What to produce: Once the line with "Normal (VObj []) /\" is found in the entries below, repeat it and each following line exactly, up to and including the line with "rewrite handleRemove_cases. split.". Add no other lines.

[Opening Supplied material section]

Lemma removeProject_refused (i : string) (m : Medium) (w : World) :
  (forall v, setItem_throws m STORAGE_KEY v = true) ->
  localStorage (snd (removeProject i m w)) = localStorage w.
Proof.
  intros Hm. pose proof (proj1 (getSavedProjects_frame m w)) as Hs.
  rewrite removeProject_cases. cbv zeta.
  destruct (fst (getSavedProjects m w)) as [ saved | e ]; [ | exact Hs ].
  destruct (filter_of saved (id_is_not i)) as [ updated | e ]; [ | exact Hs ].
  rewrite Hm. exact Hs.
Qed.

(** X11. On a medium that refuses every write to the key of the store,
    nothing the user does changes the storage area: [saveProject],
    [removeProject], [toggleSave] and [handleRemove] leave it as it
    was, and a handler that ends normally hands to [setSavedIdeas]
    what [getSavedProjects] returned before the click. *)
Theorem refused_writes_change_nothing (a : ProjectIdea) (m : Medium) (w : World) :
  (forall v, setItem_throws m STORAGE_KEY v = true) ->
  localStorage (snd (saveProject a m w)) = localStorage w /\
  localStorage (snd (removeProject (id a) m w)) = localStorage w /\
  localStorage (snd (toggleSave a m w)) = localStorage w /\
  localStorage (snd (handleRemove a m w)) = localStorage w /\
  (is_normal (fst (toggleSave a m w)) = true ->
   fst (toggleSave a m w) = fst (getSavedProjects m w)) /\
  fst (handleRemove a m w) = fst (getSavedProjects m w).
Proof.
  intros Hm. pose proof (proj1 (getSavedProjects_frame m w)) as Hs.
  pose proof (isProjectSaved_world (id a) m w) as Hw1.
  assert (Htoggle : localStorage (snd (toggleSave a m w)) = localStorage w /\
                    (is_normal (fst (toggleSave a m w)) = true ->
                     fst (toggleSave a m w) = fst (getSavedProjects m w))).
  { rewrite toggleSave_cases.
    destruct (isProjectSaved (id a) m w) as [ [ [ | ] | e ] w1 ]; cbn [snd] in Hw1; subst w1.
    - assert (H : localStorage (snd (removeProject (id a) m (snd (getSavedProjects m w))))
                  = localStorage w)
        by (rewrite removeProject_refused by exact Hm; exact Hs).
      split; [ rewrite (proj1 (getSavedProjects_frame m _)); exact H | ].
      intros _. apply getSavedProjects_storage, H.
    - assert (H : localStorage (snd (saveProject a m (snd (getSavedProjects m w))))
                  = localStorage w)
        by (rewrite saveProject_refused by exact Hm; exact Hs).
      split; [ rewrite (proj1 (getSavedProjects_frame m _)); exact H | ].
      intros _. apply getSavedProjects_storage, H.
    - split; [ exact Hs | discriminate ]. }
  split; [ apply saveProject_refused, Hm | ].
  split; [ apply removeProject_refused, Hm | ].
  split; [ apply Htoggle | ].
  rewrite handleRemove_cases.
  split; [ rewrite (proj1 (getSavedProjects_frame m _)); apply removeProject_refused, Hm | ].
  split; [ apply Htoggle | ].
  apply getSavedProjects_storage, removeProject_refused, Hm.
Qed.

(** X12. [toggleSave] throws exactly when the call of [some] on what
    [getSavedProjects] returned throws, with the same exception; it
    then leaves the storage area as it was, calls [setItem] not at all
    and never reaches [setSavedIdeas].  On a value that is not an array
    this is always the case; on an array without a null it never is. *)
Theorem toggleSave_throws_exactly
    (a : ProjectIdea) (v : value) (m : Medium) (w : World) :
  fst (getSavedProjects m w) = Normal v ->
  (forall e, fst (toggleSave a m w) = Throw e <-> some_of v (id_is (id a)) = Throw e) /\
  (is_normal (fst (toggleSave a m w)) = false ->
   localStorage (snd (toggleSave a m w)) = localStorage w /\
   setItem_calls (snd (toggleSave a m w)) = setItem_calls w) /\
  ((forall l, v <> VArr l) -> fst (toggleSave a m w) = Throw TypeError) /\
  (poisoned v = false -> is_normal (fst (toggleSave a m w)) = true).
Proof.
  intros Hv. rewrite toggleSave_cases, isProjectSaved_cases, Hv.
  destruct (getSavedProjects_frame m w) as [Hs Hc].
  assert (Hnormal : forall w', is_normal (fst (getSavedProjects m w')) = true).
  { intros w'. destruct (getSavedProjects_total m w') as [x Hx]. rewrite Hx. reflexivity. }
  split; [ | split; [ | split ] ].
  - intros e. destruct (some_of v (id_is (id a))) as [ [ | ] | e' ]; cbn [fst];
      [ | | split; intros H; injection H as ->; reflexivity ];
      (split; [ intros H | discriminate ]);
      match type of H with
      | fst (getSavedProjects m ?w') = _ =>
          pose proof (Hnormal w') as Hn; rewrite H in Hn; discriminate Hn
      end.
  - destruct (some_of v (id_is (id a))) as [ [ | ] | e' ]; cbn [fst snd];
      [ rewrite Hnormal; discriminate | rewrite Hnormal; discriminate | auto ].
  - intros Hnot. destruct v as [ | b | n | s | l | props ]; try reflexivity.
    exfalso. exact (Hnot l eq_refl).
  - intros Hp. destruct v as [ | b | n | s | l | props ]; try discriminate Hp.
    cbn [poisoned] in Hp. cbn [some_of].
    destruct (Array_some_no_null (id a) l Hp) as [ [ | ] -> ]; apply Hnormal.
Qed.

End HandlersOnAnyWorld.

Lemma refused_writes_change_nothing_witness :
  (forall v, setItem_throws full STORAGE_KEY v = true) /\
  localStorage (snd (toggleSave (J := text_json) p1 full fresh)) = localStorage fresh /\
  fst (handleRemove (J := text_json) p1 full fresh)
  = fst (getSavedProjects (J := text_json) full fresh).
Proof.
  assert (H : forall v, setItem_throws full STORAGE_KEY v = true) by (intros v; reflexivity).
  split; [ exact H | ].
  destruct (refused_writes_change_nothing (J := text_json) p1 full fresh H)
    as (_ & _ & Ht & _ & _ & Hh).
  split; [ exact Ht | exact Hh ].
Defined.

Lemma toggleSave_throws_exactly_witness :
  fst (getSavedProjects (J := text_json) healthy foreign) = Normal (VObj []) /\
  (forall l, VObj [] <> VArr l) /\
  fst (toggleSave (J := text_json) p1 healthy foreign) = Throw TypeError.
Proof.
  assert (H : fst (getSavedProjects (J := text_json) healthy foreign) = Normal (VObj []))
    by reflexivity.
  assert (Hn : forall l, VObj [] <> VArr l) by (intros l; discriminate).
  split; [ exact H | split; [ exact Hn | ] ].
  exact (proj1 (proj2 (proj2 (toggleSave_throws_exactly (J := text_json) p1 _ healthy
                                foreign H))) Hn).
Defined.

Section HandlersKeepTheInvariant.
Context {J : JSON} {L : JSONLaws J}.

(** X13. [handleRemove] ends normally on every world and medium.  On a
    collection and a working medium it hands to [setSavedIdeas] the
    collection without the Items that have the identifier of the card,
    whatever their payload, and [isProjectSaved] answers false for that
    identifier afterwards. *)
Theorem handleRemove_removes (a : ProjectIdea) (l : list value) (m : Medium) (w : World) :
  is_normal (fst (handleRemove a m w)) = true /\
  (lists m w l -> collection l = true -> reads m -> writes m ->
   fst (handleRemove a m w) = Normal (VArr (without_id (id a) l)) /\
   fst (isProjectSaved (id a) m (snd (handleRemove a m w))) = Normal false).
Proof.
  rewrite handleRemove_cases. split.
  - destruct (getSavedProjects_total m (snd (removeProject (id a) m w))) as [x Hx].
    rewrite Hx. reflexivity.
  - intros Hl Hc Hr Hw.
    pose proof (lists_after_remove (id a) l m m w Hl Hc (Hw _ _) Hr) as Hl1.
    split; [ exact Hl1 | ].
    rewrite (isProjectSaved_collection (id a) (without_id (id a) l) m).
    + cbn [fst]. rewrite without_id_gone. reflexivity.
    + apply lists_after_read, Hl1.
    + apply collection_without_id, Hc.
Qed.

Lemma handle_persists_collection (i : interaction) (m : Medium) (w : World) :
  persists_collection w ->
  persists_collection (snd (handle i m w)) /\
  exists l, fst (handle i m w) = Normal (VArr l) /\ collection l = true /\
            forall j, count_id j l <= 1.
Proof.
  intros Hw. destruct (persists_collection_lists w m Hw) as (l & Hl & Hc & _).
  assert (Hw1 : persists_collection (snd (getSavedProjects m w)))
    by (apply (persists_collection_storage w); [ apply getSavedProjects_frame | exact Hw ]).
  assert (Hend : forall w', persists_collection w' ->
                 persists_collection (snd (getSavedProjects m w')) /\
                 exists l', fst (getSavedProjects m w') = Normal (VArr l') /\
                            collection l' = true /\ forall j, count_id j l' <= 1).
  { intros w' Hw'. split.
    - apply (persists_collection_storage w'); [ apply getSavedProjects_frame | exact Hw' ].
    - exact (persists_collection_lists w' m Hw'). }
  destruct i as [ a | a ]; cbn [handle].
  - rewrite (toggleSave_collection a l m w Hl Hc). cbv zeta. apply Hend.
    destruct (existsb (has_id (id a)) l).
    + exact (perform_persists_collection (Remove (id a)) m _ Hw1).
    + exact (perform_persists_collection (Add a) m _ Hw1).
  - rewrite handleRemove_cases. apply Hend.
    exact (perform_persists_collection (Remove (id a)) m _ Hw).
Qed.

Lemma ui_reachable_persists_collection (w : World) :
  ui_reachable w -> persists_collection w.
Proof.
  induction 1 as [ w Hw | w i m _ IH ]; [ left; exact Hw | ].
  apply handle_persists_collection, IH.
Qed.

[Closing Supplied material section]

Exercise response:
  fst (getSavedProjects (J := text_json) healthy foreign) = Normal (VObj []) /\
  (forall l, VObj [] <> VArr l) /\
  fst (toggleSave (J := text_json) p1 healthy foreign) = Throw TypeError.
Proof.
  assert (H : fst (getSavedProjects (J := text_json) healthy foreign) = Normal (VObj []))
    by reflexivity.
  assert (Hn : forall l, VObj [] <> VArr l) by (intros l; discriminate).
  split; [ exact H | split; [ exact Hn | ] ].
  exact (proj1 (proj2 (proj2 (toggleSave_throws_exactly (J := text_json) p1 _ healthy
                                foreign H))) Hn).
Defined.

Section HandlersKeepTheInvariant.
Context {J : JSON} {L : JSONLaws J}.

(** X13. [handleRemove] ends normally on every world and medium.  On a
    collection and a working medium it hands to [setSavedIdeas] the
    collection without the Items that have the identifier of the card,
    whatever their payload, and [isProjectSaved] answers false for that
    identifier afterwards. *)
Theorem handleRemove_removes (a : ProjectIdea) (l : list value) (m : Medium) (w : World) :
  is_normal (fst (handleRemove a m w)) = true /\
  (lists m w l -> collection l = true -> reads m -> writes m ->
   fst (handleRemove a m w) = Normal (VArr (without_id (id a) l)) /\
   fst (isProjectSaved (id a) m (snd (handleRemove a m w))) = Normal false).
Proof.
  rewrite handleRemove_cases. split.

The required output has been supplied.